7/21/09

Another Woman.

Imagine taking the best from a Bergman film and making it better. This is just what Woody Allen does in his masterpiece Another Woman, starring Gena Rowlands as Marion Post. Allen of course has never been shy when it came to his admiration for the great Swedish director, though this could not be more apparent than in the opening sequence of the film, which much resembles Bergman's 1955 classic, Wild Strawberries.

Another Woman tells the story of a philosophy professor named Marion Post who has basically lived a "cold and cerebral life," and has not allowed herself to feel passion. She is married to a cold doctor (Ian Holm) who cheated on his previous wife with Marion. Likewise, it is the second marriage for Marion also, for earlier in the film we see that she married a much older man (her professor), who seemed to love her, although she refused to have a child with him.

Another Woman dips into past and present, memory and forgetting, and it is quite possibly one of the greatest films about human loneliness ever made (with its only rival being Terrence Malick's masterpiece The Thin Red Line). The film begins with Marion taking a leave of absence from work so she can write a book, so she subleases a flat downtown, which happens to be next door to a therapist's office. Marion is able to clearly hear the patients, and it is through hearing their stories, that she begins to make connections within her own life.

Mia Farrow plays the pregnant Hope, who much resembles the Klimt painting with the same title. She is a regular patient to the therapist next door, and Marion takes an interest in her after overhearing Hope's therapy sessions.


Marion loses touch with her close friend Claire (Sandy Dennis) who later admits she withdrew from their friendship because of Marion's competitiveness with a man Claire admired. Likewise, Marion has distanced herself from her brother, though she does not realize this, as it is her brother who has distanced himself from her. As the film progresses, Marion begins to evaluate her life and she learns just how she's been judgmental and has stood above and evaluated others, thus causing them to want to pull away. And all this realization comes with Marion's turning 50.

The one man she feels true feelings for is Ken's friend Larry Lewis (Gene Hackman) but she pulls away from the warm and passionate Larry so she can instead marry the cold and cerebral Ken. Later on in the film, Larry makes himself present in one of her dreams, where she confesses to thinking about him "more than once in a while." He, in turn, tells her to do so only without regret. This scene ties in when Marion later meets Hope in a restaurant and Marion is speaking about her own regrets, including the abortion she had years ago, while she was still married to her first husband.

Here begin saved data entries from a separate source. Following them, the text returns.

(* ===== verification/TerminalCmd.v ===== *)
(** The escape sequence by which the system opens a document on the machine of the user
    (src/putty/terminal.c, the states SEEN_CMD and SEEN_ENDCMD of term_out). *)

From stdpp Require Import prelude strings.
From S2P Require Import Prelude Terminal TerminalSpec.
Local Open Scope Z_scope.

(** ** The program *)

(** src/putty/terminal.h:189-210 termstate (those of the command): [TOPLEVEL] is where the other
    characters of the server are read. *)
Inductive termstate := TOPLEVEL | SEEN_CMD | SEEN_ENDCMD.

(** src/putty/terminal.c:3261-3262 term_out (the locals of the command), the state of the terminal
    and the command lines run. *)
Record out := mk_out { o_state : termstate; o_cmd : bytes; o_icmd : nat; o_ran : list bytes }.

Definition set_state st (o : out) : out := mk_out st (o_cmd o) (o_icmd o) (o_ran o).
Definition set_cmd c i (o : out) : out := mk_out (o_state o) c i (o_ran o).
Definition add_ran l (o : out) : out := mk_out (o_state o) (o_cmd o) (o_icmd o) (o_ran o ++ [l]).

Definition CMD_SIZE : nat := 256.

(** The blanks before the argument are skipped. *)
Fixpoint skip_spaces (s : bytes) : bytes :=
  match s with c :: s' => if c =? 32 then skip_spaces s' else s | [] => [] end.

(** src/putty/terminal.c:4721-4741 term_out (the command line): the program that shows the
    document, on the one system or on the other. *)
Definition command_line (unix : bool) (cmd : bytes) : option bytes :=
  k ← strstr cmd (bs "Exec_RunDLL");
  let p := skip_spaces (drop (k + 11) cmd) in
  Some (if unix then bs "/usr/bin/evince smb:" ++ ((λ c, if c =? ch "\" then ch "/" else c) <$> p) else bs "explorer " ++ p).

(** src/putty/terminal.c:4717-4750 term_out (the end of the command): the texts are bytes of
    buffers of 256. [log1] and [log2] tell whether putty.log can be opened before the command and
    after it: when it cannot, fprintf writes through a null pointer. *)
Definition end_cmd (log1 log2 unix : bool) : M out unit :=
  o ← gets id;
  guard_fault (o_icmd o <? CMD_SIZE)%nat;;
  let cmd := <[o_icmd o := 0]> (o_cmd o) in
  modify (set_cmd cmd (o_icmd o));;
  (match command_line unix (cstr cmd) with
   | None => mret tt
   | Some l => guard_fault log1;; guard_fault (length l <? CMD_SIZE)%nat;; modify (add_ran l);; guard_fault log2
   end);;
  modify (set_state TOPLEVEL).

(** src/putty/terminal.c:4710-4752 term_out (the states of the command): the characters up to the
    end of the command; what follows it is left. *)
Fixpoint term_cmd (log1 log2 unix : bool) (s : bytes) : M out bytes :=
  match s with
  | [] => mret []
  | c :: s' =>
      o ← gets id;
      match o_state o with
      | TOPLEVEL => mret s
      | SEEN_CMD =>
          (if c =? 27 then modify (set_state SEEN_ENDCMD)
           else guard_fault (o_icmd o <? CMD_SIZE)%nat;; modify (set_cmd (<[o_icmd o := c]> (o_cmd o)) (S (o_icmd o))));;
          term_cmd log1 log2 unix s'
      | SEEN_ENDCMD => if c =? ch "*" then end_cmd log1 log2 unix;; mret s' else term_cmd log1 log2 unix s'
      end
  end.

(** src/putty/terminal.c:4704-4707 term_out (the start of the command) *)
Definition start_cmd (o : out) : out := mk_out SEEN_CMD (o_cmd o) 0 (o_ran o).

(** src/putty/terminal.c:3255-3262 term_out (a call): the text read so far is in a local buffer, that
    the next call finds with whatever is on the stack, and from its beginning. *)
Definition next_call (garbage : bytes) (o : out) : out := mk_out (o_state o) garbage 0 (o_ran o).

(** ** The command *)

(** What a command leaves in the program. *)
Definition executed (log1 log2 unix : bool) (u : bytes) (ran : list bytes) : option (list bytes) :=
  if (length u <? CMD_SIZE)%nat then
    match command_line unix (cstr u) with
    | None => Some ran
    | Some l => if log1 && (length l <? CMD_SIZE)%nat && log2 then Some (ran ++ [l]) else None
    end
  else None.

Lemma cmd_store_run log1 log2 unix u v g i ran : length g = CMD_SIZE → 27 ∉ u → (i + length u <= CMD_SIZE)%nat →
  ∃ g', length g' = CMD_SIZE ∧ take (i + length u) g' = take i g ++ u ∧
    term_cmd log1 log2 unix (u ++ v) (mk_out SEEN_CMD g i ran) = term_cmd log1 log2 unix v (mk_out SEEN_CMD g' (i + length u) ran).
Proof.
  revert g i. induction u as [|c u IH]; intros g i Hg Hu Hi.
  - exists g. split; [done|]. cbn [length app]. by rewrite Nat.add_0_r, app_nil_r.
  - apply not_elem_of_cons in Hu as [Hc Hu]. cbn [length app] in *. destruct (IH (<[i := c]> g) (S i)) as (g' & Hg' & Ht & E); [by rewrite length_insert|done|lia|].
    exists g'. split; [done|]. replace (i + S (length u))%nat with (S i + length u)%nat by lia. split.
    + rewrite Ht. rewrite (take_S_r _ _ c) by (apply list_lookup_insert_eq; lia). rewrite take_insert_ge by lia. by rewrite <-app_assoc.
    + cbn [term_cmd]. rewrite (bind_ok _ _ _ _ _ (gets_run _ _)). cbn [id o_state o_icmd o_cmd].
      rewrite (proj2 (Z.eqb_neq c 27)) by congruence. rewrite (proj2 (Nat.ltb_lt _ _)) by lia. cbn [guard_fault]. exact E.
Qed.
(** The mutex belongs to the thread between its lock and its unlock, and what is open is
    counted, or of a call that is not; only a fatal error ends the thread. *)
Definition state_ok (s : state) : Prop :=
  (x_timer s = TExit → x_fatal s = true) ∧
  x_lock s = (if main_has (x_main s) then Some Main else if timer_has (x_timer s) then Some Timer else None) ∧
  (main_has (x_main s) && timer_has (x_timer s)) = false ∧
  (x_alive s = true → settles (length (x_open s)) (x_pending s + x_uncounted s) (rest_of (x_main s)) ∧ safe (rest_of (x_main s))).

Lemma run_ok a rest s : settles (length (x_open s)) (x_pending s + x_uncounted s) (a :: rest) → safe (a :: rest) →
  let s' := run_act a rest s in
  x_alive s' = true → settles (length (x_open s')) (x_pending s' + x_uncounted s') (rest_of (x_main s')) ∧ safe (rest_of (x_main s')).
Proof.
  intros Hs [_ Hsafe]. destruct a; cbn; try done.
  - intros _. split; [|by unfold send; destruct (x_failed s)]. unfold send. cbn in Hs. destruct (x_failed s); cbn; [eapply settles_shift; [exact Hs|lia]|].
    rewrite length_app. cbn. eapply settles_shift; [exact Hs|lia].
  - intros _. split; [|by unfold send; destruct (x_failed s)]. unfold send. cbn in Hs. destruct (x_failed s); cbn; [eapply settles_shift; [exact Hs|lia]|].
    rewrite length_app. cbn. eapply settles_shift; [exact Hs|lia].
  - intros _. split; [|done]. eapply settles_shift; [exact Hs|lia].
Qed.

Lemma main_ok l s s' : state_ok s → main_step l s s' → state_ok s'.
Proof.
  intros Hok H. revert Hok.
  destruct H as [c s0 _ Hm _|c s0 Ha Hm Hf|c s0 Ha Hm Hk|a rest s0 Ha Hm|s0 _ Hm|s0 _ Hm|s0 Ha Hm Hk]; intros (Hte & Hl & Hex & Hp); unfold state_ok; rewrite Hm in *.
  - destruct c; by split_and!.
  - destruct c; simpl; rewrite ?Hm; by split_and!.
  - rewrite Hk in Hl. simpl in *. split_and!; [done|done|by destruct (timer_has _)|]. intros _. split; [|apply acts_safe].
    apply safe_settles; [apply acts_safe|]. by apply Hp.
  - destruct (Hp Ha) as [H1 H2]. pose proof (run_ok a rest s0 H1 H2) as H3. split_and!; [..|exact H3];
      destruct a; simpl; unfold send; try (destruct (x_failed s0)); simpl; rewrite ?Hm; done.
  - done.
  - simpl in *. rewrite Hex. by split_and!.
  - rewrite Hk in Hl. done.
Qed.

Lemma timer_ok s s' : state_ok s → timer_step s s' → state_ok s'.
Proof.
  intros Hok H. revert Hok.
  destruct H as [s0 Ha Ht Hf|s0 _ Ht|s0 _ Ht _ _ _|s0 _ Ht Hk|s0 Ha Ht|s0 _ Ht]; intros (Hte & Hl & Hex & Hp); unfold state_ok in *;
    rewrite ?Ht in *; simpl in *; rewrite ?Ht, ?andb_true_r in *; simpl; try done.
  - split_and!; [done..|]. intros _. destruct (Hp Ha) as [_ Hs]. split; [|done]. by apply safe_settles.
  - rewrite Hk in Hl. by destruct (main_has (x_main s0)).
  - split_and!; [done..|]. intros _. destruct (Hp Ha) as [_ Hs]. split; [|done]. by apply safe_settles.
  - rewrite Hex, andb_false_r. by split_and!.
Qed.

Lemma step_ok l s s' : state_ok s → step l s s' → state_ok s'.
Proof. intros Hok Hs. revert Hok. destruct Hs as [? ? ? H|? ? H]; intros Hok; [by eapply main_ok|by eapply timer_ok]. Qed.

Lemma reach_ok s s' : state_ok s → rtc some_step s s' → state_ok s'.
Proof. intros Hok. induction 1 as [|x y z [l Hs] _ IH]; [done|]. eapply IH, step_ok; eauto. Qed.

Lemma initial_ok : state_ok initial.
Proof. by split_and!; cbn. Qed.

(** C13: In every state the process reaches, the mutex belongs to the thread that is between
    its lock and its unlock, never to both, so that outside a fatal error the thread commits
    nothing while a call of the program has it (its last commit, after a fatal error, does not
    ask for the mutex); and between calls every open update is known to [pending_commits] but
    those no line counts: the emptied tables of OPEN OUTPUT and of LOAD, those COPY replaces
    and those an OPEN creates. *)
Theorem commit_invariant s : rtc some_step initial s →
  (main_has (x_main s) && timer_has (x_timer s)) = false ∧
  x_lock s = (if main_has (x_main s) then Some Main else if timer_has (x_timer s) then Some Timer else None) ∧
  (∀ s', timer_step s s' → x_committed s' ≠ x_committed s → main_has (x_main s) = false ∨ x_fatal s = true) ∧
  (x_alive s = true → main_has (x_main s) = false → (length (x_open s) ≤ x_pending s + x_uncounted s)%nat).
Proof.
  intros H. destruct (reach_ok _ _ initial_ok H) as (_ & H1 & H2 & H3). split; [done|]. split; [done|]. split.
  - intros s' Hs Hne. destruct Hs as [s0 _ _ Hf|s0|s0|s0|s0 _ Ht|s0]; try done; [by right|]. left. rewrite Ht in H2. by destruct (main_has _).
  - intros Ha Hm. destruct (H3 Ha) as [Hc _]. by destruct (x_main s).
Qed.

(** ** A transaction of the program *)

(** The steps that neither commit nor end the process, and the calls made of such steps. *)
Definition quiet_act (a : act) : bool := match a with ASend _ | ASendUncounted _ | AFail | ACount => true | _ => false end.
Definition quiet (c : call) : bool := forallb quiet_act (acts c).

(** A transaction is open and the thread did not see the counter before it. *)
Definition in_tx (committed : list U) (s : state) : Prop :=
  x_in_transaction s = true ∧ x_timer s = TIdle ∧ x_fatal s = false ∧ x_committed s = committed ∧
  (x_main s = MIdle ∨ x_main s = MUnlock ∨ (∃ c, x_main s = MWait c ∧ quiet c = true) ∨ ∃ l, x_main s = MRun l ∧ forallb quiet_act l = true).

(** Steps in which the program makes such calls only. *)
Definition op_step (s s' : state) : Prop :=
  ∃ l, step l s s' ∧ match l with Some c => quiet c = true | None => True end.

Lemma quiet_enter c s : quiet c = true → enter c s = s.
Proof. by destruct c. Qed.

The cinematography is beautiful, as it is performed by the same cinematographer Bergman used, Sven Nyquist. The tones and colors all correspond with the mood of the film, and there is one particular scene where Marion is reading over the famous poem "Archaic Torso of Apollo" by the German poet Rainer Maria Rilke, which quotes the line, "You must change your life."

The film works in accordance to the poem, as Marion comes to not only recognize her personal loneliness, but also wishes to change it. Gena Rowlands gives an astounding performance as the cold, cerebral Marion, while also exuding a warmth at the same time (possibly that hidden passion she's not allowed to escape all these years).

The film ends beautifully, while she is reading an excerpt that Larry Lewis has written about her in his new novel, and the scene is recreated, where Larry notes that he recognizes her passion, and that her passion is something that can in fact be, if only she allows it. Thus she asks the question if a memory is something you have or something you've lost.

Another Woman is one of the best films ever made. There are so many angles to explore in this film, that one just has to see it. There might be more Marion in you than you think.